───── Given information ─────

(** X23.  Whenever [get_boot_seq] returns, one GET of the Bios resource
    was answered with a JSON document, and the value is "UefiBootSeq"
    when the BootMode attribute of that document is exactly the string
    "Uefi" and "BootSeq" in every other case: another spelling, another
    mode, or no such attribute. *)
Theorem get_boot_seq_two_valued
    (self : Badfish) (w w' : World) (seq : string)
    (Hrun : get_boot_seq self w = (Ok seq, w')) :
  ∃ r data,
    get_replies w (gets w) = Some r ∧ payload r = Some data ∧
    w' = log_get (host_uri self +:+ system_resource self +:+ "/Bios") false w ∧
    ((seq = "UefiBootSeq" ∧ boot_mode_field data = Some (JStr "Uefi")) ∨
     (seq = "BootSeq" ∧ boot_mode_field data ≠ Some (JStr "Uefi"))).
Proof.
  unfold get_boot_seq, get_bios_boot_mode, get_request in Hrun. munfold.
  destruct (get_replies w (gets w)) as [r|] eqn:Hr; [|done].
  destruct (payload r) as [data|] eqn:Hp; [|done].
  exists r, data. split_and!; [done..| |].
  - pose proof (boot_mode_field_getitem data) as Hfield. munfold.
    destruct (match Py.getitem data "Attributes" with
              | Ok a => Py.getitem a "BootMode"
              | Raise e => Raise e
              end) as [mode|e].
    + destruct (Py.eq_str mode "Uefi"); by injection Hrun as _ <-.
    + destruct e; try done; by injection Hrun as _ <-.
  - pose proof (boot_mode_field_getitem data) as Hfield. munfold.
    destruct (match Py.getitem data "Attributes" with
              | Ok a => Py.getitem a "BootMode"
              | Raise e => Raise e
              end) as [mode|e].
    + destruct (Py.eq_str mode "Uefi") eqn:He.
      * apply eq_str_true in He as ->. left. by injection Hrun as <- _.
      * right. injection Hrun as <- _. split; [done|]. rewrite Hfield.
        intros [= ->]. by vm_compute in He.
    + right. rewrite Hfield. destruct e; try done. by injection Hrun as <- _.
Qed.

Lemma get_boot_seq_two_valued_witness :
  ∃ r data,
    get_replies (bios_in_mode "Uefi") 0 = Some r ∧
    payload r = Some data ∧
    log_get (host_uri r640 +:+ system_resource r640 +:+ "/Bios") false
      (bios_in_mode "Uefi")
    = log_get (host_uri r640 +:+ system_resource r640 +:+ "/Bios") false
        (bios_in_mode "Uefi") ∧
    (("UefiBootSeq" = "UefiBootSeq" ∧ boot_mode_field data = Some (JStr "Uefi")) ∨
     ("UefiBootSeq" = "BootSeq" ∧ boot_mode_field data ≠ Some (JStr "Uefi"))).
Proof.
  exact (get_boot_seq_two_valued r640 (bios_in_mode "Uefi") _ "UefiBootSeq" eq_refl).
Defined.

End BootSeq.

Section ExitCode.

Lemma report_false results out : report results false = Ok out → out = false.
Proof.
  induction results as [|[h ok|e] results IH]; simpl; [by intros [= <-]| |done].
  by destruct ok.
Qed.

Lemma report_raises results all_ok :
  report results all_ok = Raise TypeError ↔ ∃ e, Exception e ∈ results.
Proof.
  revert all_ok. induction results as [|[h ok|e] results IH]; intros all_ok; simpl.
  - split; [done|]. intros [e He]. by apply elem_of_nil in He.
  - assert (Htail : (∃ e, Exception e ∈ Returned h ok :: results)
                    ↔ ∃ e, Exception e ∈ results).
    { split; intros [e He]; exists e.
      - by apply elem_of_cons in He as [?|?].
      - by apply list_elem_of_further. }
    rewrite Htail. destruct ok; apply IH.
  - split; [|done]. intros _. exists e. apply list_elem_of_here.
Qed.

─────

Please copy each line of the material that contains the word "done".

### [Response]
  destruct (get_replies w (gets w)) as [r|] eqn:Hr; [|done].
  destruct (payload r) as [data|] eqn:Hp; [|done].
  exists r, data. split_and!; [done..| |].
    + destruct e; try done; by injection Hrun as _ <-.
      * right. injection Hrun as <- _. split; [done|]. rewrite Hfield.
    + right. rewrite Hfield. destruct e; try done. by injection Hrun as <- _.
  induction results as [|[h ok|e] results IH]; simpl; [by intros [= <-]| |done].
  - split; [done|]. intros [e He]. by apply elem_of_nil in He.
  - split; [|done]. intros _. exists e. apply list_elem_of_here.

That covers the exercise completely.